Resonating with Toronto’s civic, community and cultural milieu – Crow’s Theatre at Streetcar Crowsnest adapts and evolves as the social, economic, cultural environment of the city adapts and evolves. Crow’s Theatre is distinguished as a preeminent cultural destination for its far-reaching imagination, ideas, exchange, diversity and grassroots belief in how artists and their work can change and sustain the life of communities. Crow’s Theatre is accessible to people of all backgrounds and ages. Crow’s Theatre is a catalyst in the community focusing on transformative experiences in unexpected places through the universality of the arts.
In our home at Streetcar Crowsnest, Crow’s Theatre is a unique addition to the ecology of Toronto’s non-profit arts scene, filling a long-standing need for a year-round venue in the East End of Toronto. In our third year, Crow’s has quickly become a stimulant for a year-round flourishing arts and events space.
The City of Toronto in collaboration with the local screen industry, has established xoTO Schools, a pilot program with the Toronto District School Board (TDSB) to enable enhanced access for location filming in 11 pre-approved TDSB properties. The scouting and permit application processes are streamlined for each of these properties, with the program offering a special daily rate card and 72-hour permit turnaround. More information on the program and the 11 sites currently participating are available through Ontario Creates and the City’s news release.
Ward 14 is full of beautiful street art and murals. You can find them on the sides of buildings, in lanes, along fences and in our parks.
StreetARToronto (StART) is a suite of innovative programs designed specifically for streets and public spaces. Initiated in 2012 as an integral part of the City’s Graffiti Management Plan, StART has been successful in reducing graffiti vandalism and replacing it with vibrant, colourful, community-engaged street art. StART programs encourage active transportation (walking and cycling), make our streets more beautiful and safe, showcase local artists, mentor emerging talent, reduce overall infrastructure maintenance costs and more.

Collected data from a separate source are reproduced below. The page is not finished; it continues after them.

Lemma merge_ok F s p l (n : nat) :
  buddy_ok F s → 0 <= l <= MAX_LEVEL_INDEX → n = Z.to_nat (MAX_LEVEL_INDEX - l) →
  aligned l p → (∀ q, in_block l p q → ¬ is_free F q) →
  (∀ b, find_buddy p l = Some b → block F l b → relinkable (lists s) p b) → coherent F s p l →
  ∃ F' h k, merge n p l s = Done (align_down p k, k) (set_lists h s) ∧
    buddy_ok F' (set_lists h s) ∧ aligned k (align_down p k) ∧
    (∀ q, in_block k (align_down p k) q → ¬ is_free F' q) ∧
    (∀ q, is_free F' q ∨ in_block k (align_down p k) q ↔ is_free F q ∨ in_block l p q) ∧
    merged_to F s p l k ∧ (∀ l', l' < l ∨ k <= l' → F' !! l' = F !! l').
Proof.
  revert F s p l. induction n as [|n IH]; intros F s p l Ho Hl Hn Hal Hdis Hself Hcoh;
    pose proof (align_down_aligned l p ltac:(lia) ltac:(apply Hal)) as Had.
  { exists F, (lists s), l. simpl. rewrite Had. destruct s. split_and!; try done.
    split_and!; [done|lia|intros; lia|left; unfold MAX_LEVEL_INDEX in *; lia]. }
  assert (Hstop : (F !! l = Some [] ∨ ∃ b pg, find_buddy p l = Some b ∧ pages s !! b = Some pg ∧ count pg ≠ PG_FREE) →
    ∃ F' h k, Done (p, l) s = Done (align_down p k, k) (set_lists h s) ∧
    buddy_ok F' (set_lists h s) ∧ aligned k (align_down p k) ∧
    (∀ q, in_block k (align_down p k) q → ¬ is_free F' q) ∧
    (∀ q, is_free F' q ∨ in_block k (align_down p k) q ↔ is_free F q ∨ in_block l p q) ∧
    merged_to F s p l k ∧ (∀ l', l' < l ∨ k <= l' → F' !! l' = F !! l')).
  { intros Hst. exists F, (lists s), l. unfold merged_to. rewrite Had.
    split_and!; [by destruct s|by destruct s|done..|lia|lia|intros; lia|by right|done]. }
  destruct (find_buddy_ok p l ltac:(lia) Hal) as (b & Eb & Halb & Hcase).
  simpl merge. rewrite Eb.
  destruct (proj2 (bo_levels _ _ Ho l) ltac:(unfold MAX_LEVEL_INDEX in *; lia)) as [zs Ez].
  rewrite (bind_Done _ _ _ _ _ (free_list_empty_ok F s l zs Ho Ez)).
  destruct (bool_decide_reflect (zs = [])) as [->|Hz]; [apply Hstop; by left|].
  pose proof (pow2_pos l ltac:(lia)) as Hpow.
  destruct (bo_pages _ _ Ho b) as [pg Epg]; [destruct Halb; lia|].
  erewrite bind_Done; cycle 1.
  { unfold is_page_free, page_count, page_get. erewrite bind_Done; [done|].
    erewrite bind_Done by (unfold deref; by rewrite Epg). done. }
  destruct (Z.eqb_spec (count pg) PG_FREE) as [Hc|Hc]; [|apply Hstop; right; by exists b, pg]. cbn [negb].
  assert (Hblk : block F l b) by (apply (Hcoh l b pg); [lia|intros; lia|congruence|by rewrite Had|done|done]).
  destruct (del_buddy F s l b p Ho Hblk) as (F1 & h0 & h1 & E0 & E1 & Ho1 & Hkeep & Hfree1 & Hdis1 & Hb1 & Hp1).
  { lia. }
  { apply (fresh_block F l p); [lia|done|]. intros. by eapply bo_level. }
  { by apply Hself. }
  rewrite (bind_Done _ _ _ _ _ E0), (bind_Done _ _ _ _ _ E1).
  set (u := align_down p (l + 1)) in *.
  assert (Hmin : (if p <? b then p else b) = u) by (destruct (Z.ltb_spec p b); lia).
  rewrite Hmin.
  assert (Hpow2 : 2 ^ (l + 1) = 2 * 2 ^ l) by (rewrite <-Z.pow_succ_r by lia; done).
  assert (Hhalves : ∀ q, in_block (l + 1) u q ↔ in_block l p q ∨ in_block l b q).
  { intros q. unfold in_block. lia. }
  destruct (IH F1 (set_lists h1 s) u (l + 1)) as (F' & h & k & E & Ho' & Halk & Hdk & Hfr & (Hk & Hbel & Hend) & Hkk).
  - done.
  - unfold MAX_LEVEL_INDEX in *; lia.
  - lia.
  - by apply aligned_up; [lia|].
  - intros q Hq. apply Hhalves in Hq as [Hq|Hq]; [|by apply Hdis1].
    intros Hf. apply (Hdis q Hq). apply Hfree1. by left.
  - intros b2 Eb2%find_buddy_ne _; [|lia]. apply relinkable_self; [|done].
    simpl. destruct Hcase as [[<- _]|[_ <-]]; done.
  - rewrite <-Had in Eb. by eapply coherent_up; [done|lia|exact Eb|done|done].
  - exists F', h, k. unfold u in E, Halk, Hdk, Hfr. rewrite align_down_twice in * by lia.
    split_and!; [done|done|done|done| | |].
    + intros q. rewrite Hfr, Hfree1. fold u. rewrite Hhalves. tauto.
    + eapply merged_to_up; [exact Hl|by rewrite Had|done|exact Hkeep|]. exact (conj Hk (conj Hbel Hend)).
    + intros l' Hl'. rewrite Hkk by lia. apply Hkeep. lia.
Qed.


(** * Initialisation *)

Lemma for_up_inv (I : Z → mm → Prop) (n : nat) i body s :
  I i s →
  (∀ j s, i <= j < i + Z.of_nat n → I j s → ∃ s', body j s = Done tt s' ∧ I (j + 1) s') →
  ∃ s', for_up n i body s = Done tt s' ∧ I (i + Z.of_nat n) s'.
Proof.
  revert i s. induction n as [|n IH]; intros i s Hi Hbody.
  { exists s. rewrite Z.add_0_r. done. }
  destruct (Hbody i s ltac:(lia) Hi) as (s1 & E & H1). simpl for_up.
  rewrite (bind_Done _ _ _ _ _ E).
  destruct (IH (i + 1) s1 H1) as (s2 & E2 & H2).
  { intros j s' Hj. apply Hbody. lia. }
  exists s2. split; [done|]. by replace (i + Z.of_nat (S n)) with (i + 1 + Z.of_nat n) by lia.
Qed.

Definition kernel_page : page := Page (Z.lor PG_reserved PG_anon) 0 None.
Definition unused_page : page := Page 0 PG_FREE None.
Definition self_node (x : loc) : node loc := Node x x.

(** The page array after [all_page_init]: the first [k] pages are the kernel's. *)
Record pages_ready (k : Z) (s : mm) : Prop := {
  pr_end : kernel_pfn_end s = k;
  pr_pages : ∀ p, 0 <= p < ALL_PFN →
    pages s !! p = Some (if decide (p < k) then kernel_page else unused_page);
  pr_nodes : ∀ p, 0 <= p < ALL_PFN → lists s !! PageBuddy p = Some (self_node (PageBuddy p));
}.

Lemma all_page_init_ok _end s :
  KERNBASE <= _end < KERNBASE + AVAILABLE_MEMORY →
  ∃ s', all_page_init _end s = Done tt s' ∧
    pages_ready (Z.shiftr _end PGSHIFT - KERNBASE_PFN) s' ∧ mm_locks s' = mm_locks s.
Proof.
  intros He. set (k := Z.shiftr _end PGSHIFT - KERNBASE_PFN).
  assert (Hk : 0 <= k < ALL_PFN).
  { unfold k, KERNBASE_PFN, ALL_PFN. rewrite !Z.shiftr_div_pow2 by done.
    change (KERNBASE / 2 ^ PGSHIFT) with 0x80000. change (AVAILABLE_MEMORY / 2 ^ PGSHIFT) with 32768.
    change (2 ^ PGSHIFT) with 4096. unfold KERNBASE, AVAILABLE_MEMORY in He.
    pose proof (Z.div_le_mono 0x80000000 _end 4096 ltac:(lia) ltac:(lia)) as H1.
    change (0x80000000 / 4096) with 0x80000 in H1.
    assert (_end / 4096 < 0x88000) by (apply Z.div_lt_upper_bound; lia). lia. }
  unfold all_page_init. fold k. rewrite u32_small by (change ALL_PFN with 32768 in Hk; lia).
  erewrite bind_Done by done.
  destruct (for_up_inv (λ i s', kernel_pfn_end s' = k ∧ mm_locks s' = mm_locks s ∧
      ∀ p, 0 <= p < i → pages s' !! p = Some unused_page ∧
        lists s' !! PageBuddy p = Some (self_node (PageBuddy p)))
    (Z.to_nat ALL_PFN) 0 (λ i, page_init i 0) (set_kernel_pfn_end k s)) as (s1 & E1 & Hk1 & Hl1 & Hp1).
  { split_and!; [done|done|lia]. }
  { intros j s' Hj (? & ? & Hp). eexists. split; [done|]. split_and!; [done|done|].
    intros p Hpj. unfold INIT_LIST_HEAD. simpl. destruct (decide (p = j)) as [->|Hne].
    - by rewrite !lookup_insert_eq.
    - rewrite lookup_insert_ne by done. rewrite lookup_insert_ne by (by intros [= ->]).
      apply Hp. lia. }
  rewrite (bind_Done _ _ _ _ _ E1). erewrite bind_Done by done. rewrite Hk1.
  destruct (for_up_inv (λ i s', kernel_pfn_end s' = k ∧ mm_locks s' = mm_locks s ∧
      lists s' = lists s1 ∧ ∀ p, 0 <= p < ALL_PFN →
        pages s' !! p = Some (if decide (p < i) then kernel_page else unused_page))
    (Z.to_nat k) 0 (λ i,
      page_mod i (λ pg, set_count (atomic_inc (count pg)) pg);;
      page_mod i (SetPageFlag (Z.lor PG_reserved PG_anon))) s1) as (s2 & E2 & Hk2 & Hl2 & Hn2 & Hp2).
  { split_and!; [done..|]. intros p Hp. rewrite decide_False by lia. apply Hp1. lia. }
  { intros j s' Hj (? & ? & ? & Hp). specialize (Hp j ltac:(lia)) as Hpj.
    rewrite decide_False in Hpj by lia.
    erewrite bind_Done by (unfold page_mod, update; by rewrite Hpj).
    unfold page_mod, update. simpl. rewrite lookup_insert_eq. simpl.
    eexists. split; [done|]. split_and!; [done..|]. intros p Hpr. simpl.
    destruct (decide (p = j)) as [->|].
    - rewrite lookup_insert_eq. rewrite decide_True by lia. done.
    - rewrite !lookup_insert_ne by done. rewrite Hp by done.
      destruct (decide (p < j)); [by rewrite decide_True by lia|by rewrite decide_False by lia]. }
  exists s2. split; [exact E2|]. split; [|done]. rewrite Z2Nat.id in Hp2 by lia. split; [done|done|].
  intros p Hp. rewrite Hn2. apply Hp1. lia.
Qed.

Lemma MAX_LEVEL_COUNT_val : MAX_LEVEL_COUNT = 1024.
Proof. done. Qed.
Lemma ALL_PFN_val : ALL_PFN = 32768.
Proof. done. Qed.

(** The free lists of [buddy_init]: every level is empty but the last, which
    has the heads [i0, i0 + 1024, ...] in the order of insertion at the head. *)
Definition no_blocks : gmap Z (list Z) := gset_to_gmap [] (list_to_set (seqZ 0 MAX_LEVEL)).
Definition heads (i0 : Z) (c : nat) : list Z :=
  reverse ((λ j : nat, i0 + MAX_LEVEL_COUNT * Z.of_nat j) <$> seq 0 c).
Definition top_only (xs : list Z) : gmap Z (list Z) := <[MAX_LEVEL_INDEX := xs]> no_blocks.

Lemma no_blocks_lookup l xs : no_blocks !! l = Some xs ↔ 0 <= l < MAX_LEVEL ∧ xs = [].
Proof.
  unfold no_blocks. rewrite lookup_gset_to_gmap_Some, elem_of_list_to_set, elem_of_seqZ.
  split; intros [? ?]; split; done || lia.
Qed.

Lemma top_only_lookup xs : top_only xs !! MAX_LEVEL_INDEX = Some xs.
Proof. apply lookup_insert_eq. Qed.

Lemma top_only_nil : top_only [] = no_blocks.
Proof. apply insert_id, no_blocks_lookup. unfold MAX_LEVEL_INDEX, MAX_LEVEL. split; [lia|done]. Qed.

Lemma block_top xs l p : block (top_only xs) l p ↔ l = MAX_LEVEL_INDEX ∧ p ∈ xs.
Proof.
  unfold top_only. rewrite block_insert. unfold block. setoid_rewrite no_blocks_lookup.
  split; [|naive_solver]. intros [?|(? & ys & [_ ->] & Hin)]; [done|]. by apply elem_of_nil in Hin.
Qed.

Lemma heads_S i0 c : heads i0 (S c) = (i0 + MAX_LEVEL_COUNT * Z.of_nat c) :: heads i0 c.
Proof. unfold heads. by rewrite seq_S, fmap_app, reverse_app. Qed.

The East End Bridges to Art Project was a project I initiated in 2017 with the idea of painting a series of murals on the rail bridges in Toronto-Danforth. Click here to learn more.
Leslie Barns Art
The artist for the TTC Leslie Barns Public Artwork Competition was selected in 2017. Dean Baldwin will be creating Typha (Cat Tail) and Trajet (Trail), a pair of works that are a tribute and gateway to the Leslie Spit.

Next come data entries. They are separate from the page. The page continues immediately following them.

(** Changing one slab without moving its objects. *)
Lemma slabs_ok_insert c k all S a sl sl' :
  slabs_ok c k all S → a ∈ all → S !! a = Some sl → slab_ok k sl' → kc sl' = c →
  objs sl' = objs sl → slabs_ok c k all (<[a := sl']> S).
Proof.
  intros [Hs Hd] Ha E Hok Hkc Hobjs. split.
  - intros b Hb. destruct (decide (b = a)) as [->|].
    + exists sl'. by rewrite lookup_insert_eq.
    + rewrite lookup_insert_ne by done. by apply Hs.
  - assert (Hg : grid k sl' = grid k sl) by (unfold grid; by rewrite Hobjs).
    intros b1 b2 s1 s2 x H1 H2 [[<- <-]|[? E1]]%lookup_insert_Some
      [[<- <-]|[? E2]]%lookup_insert_Some; rewrite ?Hg; [done| | |]; by apply Hd.
Qed.

Lemma free_in_insert c k all S a sl sl' (x : Z) (y : Z) :
  slabs_ok c k all S → a ∈ all → S !! a = Some sl → slab_ok k sl' → objs sl' = objs sl →
  free_objs k sl = x :: free_objs k sl' →
  free_in k all S x ∧ (free_in k all (<[a := sl']> S) y ↔ free_in k all S y ∧ y ≠ x).
Proof.
  intros [Hs Hd] Ha E Hok Hobjs Hf.
  assert (Hx : free_in k all S x) by (exists a, sl; rewrite Hf; split_and!; [done..|by left]).
  split; [done|].
  assert (Hoksl : slab_ok k sl) by (destruct (Hs a Ha) as (? & ? & _ & ?); by simplify_eq).
  assert (Hxn : x ∉ free_objs k sl') by (pose proof (so_nodup _ _ Hoksl) as Hnd; rewrite Hf in Hnd; by apply NoDup_cons in Hnd as [? _]).
  split.
  - intros (b & slb & Hb & [[<- <-]|[Hne Eb]]%lookup_insert_Some & Hy).
    + split; [exists a, sl; rewrite Hf; split_and!; [done..|by right]|]. by intros ->.
    + split; [by exists b, slb|]. intros ->. destruct Hne.
      apply (Hd a b sl slb x); [done..| |].
      * apply (so_grid _ _ Hoksl). rewrite Hf. by left.
      * destruct (Hs b Hb) as (? & ? & _ & Hokb). simplify_eq. by apply (so_grid _ _ Hokb).
  - intros [(b & slb & Hb & Eb & Hy) Hne]. destruct (decide (b = a)) as [->|].
    + exists a, sl'. rewrite lookup_insert_eq. split_and!; [done..|]. simplify_eq.
      rewrite Hf in Hy. by apply elem_of_cons in Hy as [?|?].
    + exists b, slb. by rewrite lookup_insert_ne.
Qed.

Definition lists_of (c : Z) (parts fulls : list Z) : gmap sloc (list sloc) :=
  <[PartHead c := SlabNode <$> parts]> {[FullHead c := SlabNode <$> fulls]}.

(** The invariant of cache [c]: its per-CPU slabs are on no list, the partial
    slabs are on [part_slabs] and the full ones on [full_slabs]. *)
Record cache_ok (s : km) (c : Z) (k : kmem_cache) (parts fulls : list Z) : Prop := {
  co_cache : caches s !! c = Some k;
  co_live : ∃ x, nxt (snodes s) (CacheNode c) = Some x ∧ x ≠ CacheNode c;
  co_fam : fam (snodes s) (lists_of c parts fulls);
  co_cpu : ∀ a, a ∈ cache_cpu k → snodes s !! SlabNode a = Some (Node (SlabNode a) (SlabNode a));
  co_ncpu : length (cache_cpu k) = Z.to_nat NCPU;
  co_nodup : NoDup (cache_cpu k ++ parts ++ fulls);
  co_slabs : slabs_ok c k (cache_cpu k ++ parts ++ fulls) (slabs s);
  co_parts : ∀ a sl, a ∈ parts → slabs s !! a = Some sl → inuse sl < count_per_slab k;
  co_fulls : ∀ a sl, a ∈ fulls → slabs s !! a = Some sl → inuse sl = count_per_slab k;
}.

Lemma lists_of_in c parts fulls a :
  in_fam (lists_of c parts fulls) (SlabNode a) ↔ a ∈ parts ++ fulls.
Proof.
  unfold in_fam, lists_of. rewrite elem_of_app. split.
  - intros (hd & xs & [[<- <-]|[_ [<- <-]%lookup_singleton_Some]]%lookup_insert_Some & Hin);
      (apply elem_of_cons in Hin as [|(? & [= ->] & ?)%list_elem_of_fmap]; [done|]); eauto.
  - intros [Hin|Hin].
    + exists (PartHead c), (SlabNode <$> parts). rewrite lookup_insert_eq. split; [done|].
      right. apply list_elem_of_fmap. eauto.
    + exists (FullHead c), (SlabNode <$> fulls). rewrite lookup_insert_ne, lookup_singleton_eq by done.
      split; [done|]. right. apply list_elem_of_fmap. eauto.
Qed.

Lemma lists_of_part c parts fulls : lists_of c parts fulls !! PartHead c = Some (SlabNode <$> parts).
Proof. apply lookup_insert_eq. Qed.
Lemma lists_of_full c parts fulls : lists_of c parts fulls !! FullHead c = Some (SlabNode <$> fulls).
Proof. unfold lists_of. by rewrite lookup_insert_ne, lookup_singleton_eq. Qed.
Lemma lists_of_set_part c parts fulls p :
  <[PartHead c := SlabNode <$> p]> (lists_of c parts fulls) = lists_of c p fulls.
Proof. unfold lists_of. by rewrite insert_insert_eq. Qed.
Lemma lists_of_set_full c parts fulls f :
  <[FullHead c := SlabNode <$> f]> (lists_of c parts fulls) = lists_of c parts f.
Proof. unfold lists_of. rewrite insert_insert_ne by done. by rewrite insert_singleton_eq. Qed.

Lemma lists_of_fresh c parts fulls q :
  (∀ a, q ≠ SlabNode a) → q ≠ PartHead c → q ≠ FullHead c → ¬ in_fam (lists_of c parts fulls) q.
Proof.
  unfold lists_of. intros Hs Hp Hf (hd & xs & [[<- <-]|[_ [<- <-]%lookup_singleton_Some]]%lookup_insert_Some & Hin);
    (apply elem_of_cons in Hin as [|(? & -> & _)%list_elem_of_fmap]; [done|by eapply Hs]).
Qed.

(** Moving a slab from [part_slabs] to [full_slabs] and back. *)
Lemma move_to_full h c a parts fulls :
  fam h (lists_of c (a :: parts) fulls) → a ∉ parts ++ fulls →
  ∃ h1 h2, list_del (SlabNode a) h = Some h1 ∧
    list_add_head (SlabNode a) (FullHead c) h1 = Some h2 ∧ fam h2 (lists_of c parts (a :: fulls)) ∧
    ∀ q, ¬ in_fam (lists_of c (a :: parts) fulls) q → h2 !! q = h !! q.
Proof.
  intros Hf Hn. destruct (fam_del (SlabNode a) (PartHead c) [] (SlabNode <$> parts) h _ Hf)
    as (h1 & E1 & Hf1 & Ha & Hd1 & Ho1); [apply (lists_of_part c (a :: parts))|].
  simpl in Hf1. rewrite lists_of_set_part in Hf1.
  destruct (fam_add_head (SlabNode a) (FullHead c) (SlabNode <$> fulls) h1 _ Hf1)
    as (h2 & E2 & Hf2 & _ & Hd2 & Ho2).
  - apply lists_of_full.
  - by rewrite lists_of_in.
  - rewrite Ha. eapply (dll_in_dom h (PartHead c)); [apply Hf; apply lists_of_part|right; by left].
  - exists h1, h2. split_and!; [done|done| |].
    + change (SlabNode a :: (SlabNode <$> fulls)) with (SlabNode <$> a :: fulls) in Hf2.
      by rewrite lists_of_set_full in Hf2.
    + intros q Hq. rewrite Ho2, Ho1; [done| |].
      * intros Hin. apply Hq. exists (PartHead c), (SlabNode <$> a :: parts).
        split; [apply lists_of_part|]. clear -Hin. set_solver.
      * intros Hin. apply Hq. apply elem_of_cons in Hin as [->|Hin].
        -- apply lists_of_in. by left.
        -- exists (FullHead c), (SlabNode <$> fulls). split; [apply lists_of_full|done].
Qed.

Lemma move_to_part h c a pre post parts :
  fam h (lists_of c parts (pre ++ a :: post)) → a ∉ parts ++ pre ++ post →
  ∃ h1 h2, list_del (SlabNode a) h = Some h1 ∧
    list_add_head (SlabNode a) (PartHead c) h1 = Some h2 ∧
    fam h2 (lists_of c (a :: parts) (pre ++ post)) ∧
    ∀ q, ¬ in_fam (lists_of c parts (pre ++ a :: post)) q → h2 !! q = h !! q.
Proof.
  intros Hf Hn.
  assert (El : lists_of c parts (pre ++ a :: post) !! FullHead c =
    Some ((SlabNode <$> pre) ++ SlabNode a :: (SlabNode <$> post))).
  { rewrite lists_of_full. by rewrite fmap_app. }
  destruct (fam_del (SlabNode a) (FullHead c) _ _ h _ Hf El) as (h1 & E1 & Hf1 & Ha & Hd1 & Ho1).
  rewrite <-fmap_app, lists_of_set_full in Hf1.
  destruct (fam_add_head (SlabNode a) (PartHead c) (SlabNode <$> parts) h1 _ Hf1)
    as (h2 & E2 & Hf2 & _ & Hd2 & Ho2).
  - apply lists_of_part.
  - by rewrite lists_of_in.
  - rewrite Ha. eapply (dll_in_dom h (FullHead c)); [apply Hf, El|]. clear. set_solver.
  - exists h1, h2. split_and!; [done|done| |].
    + change (SlabNode a :: (SlabNode <$> parts)) with (SlabNode <$> a :: parts) in Hf2.
      by rewrite lists_of_set_part in Hf2.
    + intros q Hq. rewrite Ho2, Ho1; [done| |].
      * intros Hin. apply Hq. eexists (FullHead c), _. split; [apply El|]. clear -Hin. set_solver.
      * intros Hin. apply Hq. apply elem_of_cons in Hin as [->|Hin].
        -- apply lists_of_in. clear. set_solver.
        -- exists (PartHead c), (SlabNode <$> parts). split; [apply lists_of_part|done].
Qed.

(** ** Symbolic execution of the small steps *)

Lemma obj_pop_ok s a sl x :
  slabs s !! a = Some sl → 0 <= free_list sl → words sl !! Z.to_nat (free_list sl) = Some x →
  obj_pop a s = Done x (set_slabs (<[a := popped sl]> (slabs s)) s).
Proof.
  intros E Hf Hx. unfold obj_pop. erewrite bind_Done by (unfold slab_get, deref; by rewrite E).
  destruct (Z.ltb_spec (free_list sl) 0); [lia|].
  erewrite bind_Done by (unfold deref; by rewrite Hx). done.
Qed.

Lemma obj_push_ok s a sl x :
  slabs s !! a = Some sl → 0 < free_list sl → free_list sl <= Z.of_nat (length (words sl)) →
  obj_push a x s = Done tt (set_slabs (<[a := pushed x sl]> (slabs s)) s).
Proof.
  intros E Hf Hl. unfold obj_push. erewrite bind_Done by (unfold slab_get, deref; by rewrite E).
  cbv zeta. destruct (Z.ltb_spec (free_list sl - 1) 0); [lia|].
  destruct (Z.leb_spec (Z.of_nat (length (words sl))) (free_list sl - 1)); [lia|]. done.
Qed.

Lemma is_slab_partial_ok s a c sl k :
  slabs s !! a = Some sl → caches s !! c = Some k →
  is_slab_partial a c s = Done (inuse sl <? count_per_slab k) s.
Proof.
  intros E Ek. unfold is_slab_partial. erewrite bind_Done by (unfold slab_get, deref; by rewrite E).
  erewrite bind_Done by (unfold cache_get, deref; by rewrite Ek). done.
Qed.

Lemma cache_live s c k parts fulls :
  cache_ok s c k parts fulls → snode_empty (CacheNode c) s = Done false s.
Proof.
  intros Hok. destruct (co_live _ _ _ _ _ Hok) as (x & E & Hne).
  unfold snode_empty, deref, list_empty. rewrite E. simpl. by rewrite bool_decide_eq_false_2.
Qed.

(** After [spin_lock] of the cache lock. *)
Definition locked (c : Z) (s : km) : km := set_locks ({[cache_lock c]} ∪ mm_locks (kmm s)) s.

Lemma spin_lock_ok s c : cache_lock c ∉ mm_locks (kmm s) → spin_lock (cache_lock c) s = Done tt (locked c s).
Proof. intros Hl. unfold spin_lock. by rewrite decide_False. Qed.

Lemma spin_unlock_ok s c (s' : km) :
  cache_lock c ∉ mm_locks (kmm s) → kmm s' = kmm (locked c s) →
  spin_unlock (cache_lock c) s' = Done tt (set_kmm (kmm s) s').
Proof.
  intros Hl E. unfold spin_unlock. rewrite decide_True.
  - simpl. rewrite E. simpl. rewrite lock_unlock_locks by done. by destruct (kmm s).
  - simpl. rewrite E. simpl. set_solver.
Qed.

Lemma slabs_ok_perm c k l l' S : l ≡ₚ l' → slabs_ok c k l S → slabs_ok c k l' S.
Proof.
  intros Hp [Hs Hd]. split.
  - intros a Ha. apply Hs. by rewrite Hp.
  - intros a b sla slb x Ha Hb. rewrite <-Hp in Ha, Hb. by apply Hd.
Qed.
Lemma free_in_perm k l l' S x : l ≡ₚ l' → free_in k l S x ↔ free_in k l' S x.
Proof. intros Hp. unfold free_in. by setoid_rewrite Hp. Qed.

Lemma cache_ok_step s s' c k p f p' f' a sl sl' :
  cache_ok s c k p f → a ∈ cache_cpu k ++ p ++ f → slabs s !! a = Some sl → slab_ok k sl' →
  kc sl' = kc sl → objs sl' = objs sl →
  caches s' = caches s → slabs s' = <[a := sl']> (slabs s) → fam (snodes s') (lists_of c p' f') →
  (∀ q, ¬ in_fam (lists_of c p f) q → snodes s' !! q = snodes s !! q) →
  p' ++ f' ≡ₚ p ++ f → (∀ b, b ∈ p' → b = a ∨ b ∈ p) → (∀ b, b ∈ f' → b = a ∨ b ∈ f) →
  (a ∈ p' → inuse sl' < count_per_slab k) → (a ∈ f' → inuse sl' = count_per_slab k) →
  cache_ok s' c k p' f'.
Proof.
  intros Hok Ha E Hsl Hkc Hobjs Hc Hs Hf Hn Hperm Hp' Hf' Hap Haf.
  assert (Hall : cache_cpu k ++ p ++ f ≡ₚ cache_cpu k ++ p' ++ f') by by rewrite Hperm.
  split.
  - rewrite Hc. apply Hok.
  - destruct (co_live _ _ _ _ _ Hok) as (x & Ex & Hx). exists x. split; [|done].
    unfold nxt in *. rewrite Hn; [done|]. by apply lists_of_fresh.
  - done.
  - intros b Hb. rewrite Hn; [by apply (co_cpu _ _ _ _ _ Hok)|].
    rewrite lists_of_in. pose proof (co_nodup _ _ _ _ _ Hok) as Hnd.
    apply NoDup_app in Hnd as (_ & Hnd & _). by apply Hnd.
  - apply Hok.
  - rewrite <-Hall. apply Hok.
  - rewrite Hs. eapply slabs_ok_perm; [exact Hall|].
    destruct (co_slabs _ _ _ _ _ Hok) as [Hs1 Hd1].
    eapply slabs_ok_insert; [by split|done|done|done| |done].
    destruct (Hs1 a Ha) as (? & ? & ? & ?). congruence.
  - rewrite Hs. intros b slb Hb [[<- <-]|[Hne Eb]]%lookup_insert_Some; [by apply Hap|].
    destruct (Hp' b Hb) as [->|?]; [done|]. by apply (co_parts _ _ _ _ _ Hok b).
  - rewrite Hs. intros b slb Hb [[<- <-]|[Hne Eb]]%lookup_insert_Some; [by apply Haf|].
    destruct (Hf' b Hb) as [->|?]; [done|]. by apply (co_fulls _ _ _ _ _ Hok b).
Qed.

Typha, will be constructed of 11,000 lbs of weathered steel including Toronto streetcar railway track and rods bundled into a collection of ‘reeds’, ‘rushes’ and ‘cattails’.

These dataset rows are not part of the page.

(** After mapping one page the fault handler panics on it. *)
Lemma page_fault_always_panics_witness :
  ∃ s, page_fault_handler ("mm"%string, 0) None (demo_page 1) (4096 * 5) (λ _ _, mret tt) s = Panic.
Proof.
  destruct (demo_wf 2 ltac:(lia)) as [Hwf H0].
  destruct (walk_ok (demo_page 1) _ _ (demo_vm 2) (4096 * 5) Hwf) as (T & X & s & a & _ & Hwf' & Ha & _ & _ & _ & [Hv _] & Hl).
  - by vm_compute.
  - rewrite (proj2 (demo_rep 2 ltac:(lia))). rewrite dom_singleton_L. by vm_compute.
  - exists s. eapply (page_fault_always_panics (demo_page 1) T X s ("mm"%string, 0) None [] (4096 * 5) a);
      [done|done|constructor|by rewrite Hl; apply not_elem_of_empty|by vm_compute|done].
Defined.

Lemma set_cow_page_correct_witness :
  Z.land (Z.lor (Z.ldiff (leaf 7 (Z.lor PTE_R PTE_W)) PTE_W) PTE_COW) PTE_W = 0.
Proof.
  apply (set_cow_page_correct 0 (leaf 7 (Z.lor PTE_R PTE_W))
    (VM (A := list Z) [] {[0 := leaf 7 (Z.lor PTE_R PTE_W)]} ∅ ∅ 0 demo_hart) (λ _, mret tt)); [done|by vm_compute].
Defined.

Trajet will depict the discovery of 11,000 year old fossil-like footprints made by native ancestors found in blue clay on the floor of Lake Ontario near Toronto Island in 1908. These ancient footprint trails will be replicated and cast in bronze.
This beautiful new public artwork was something I worked hard to include at the Leslie Barns. It will be located at the corner of Leslie St. and Lake Shore Blvd.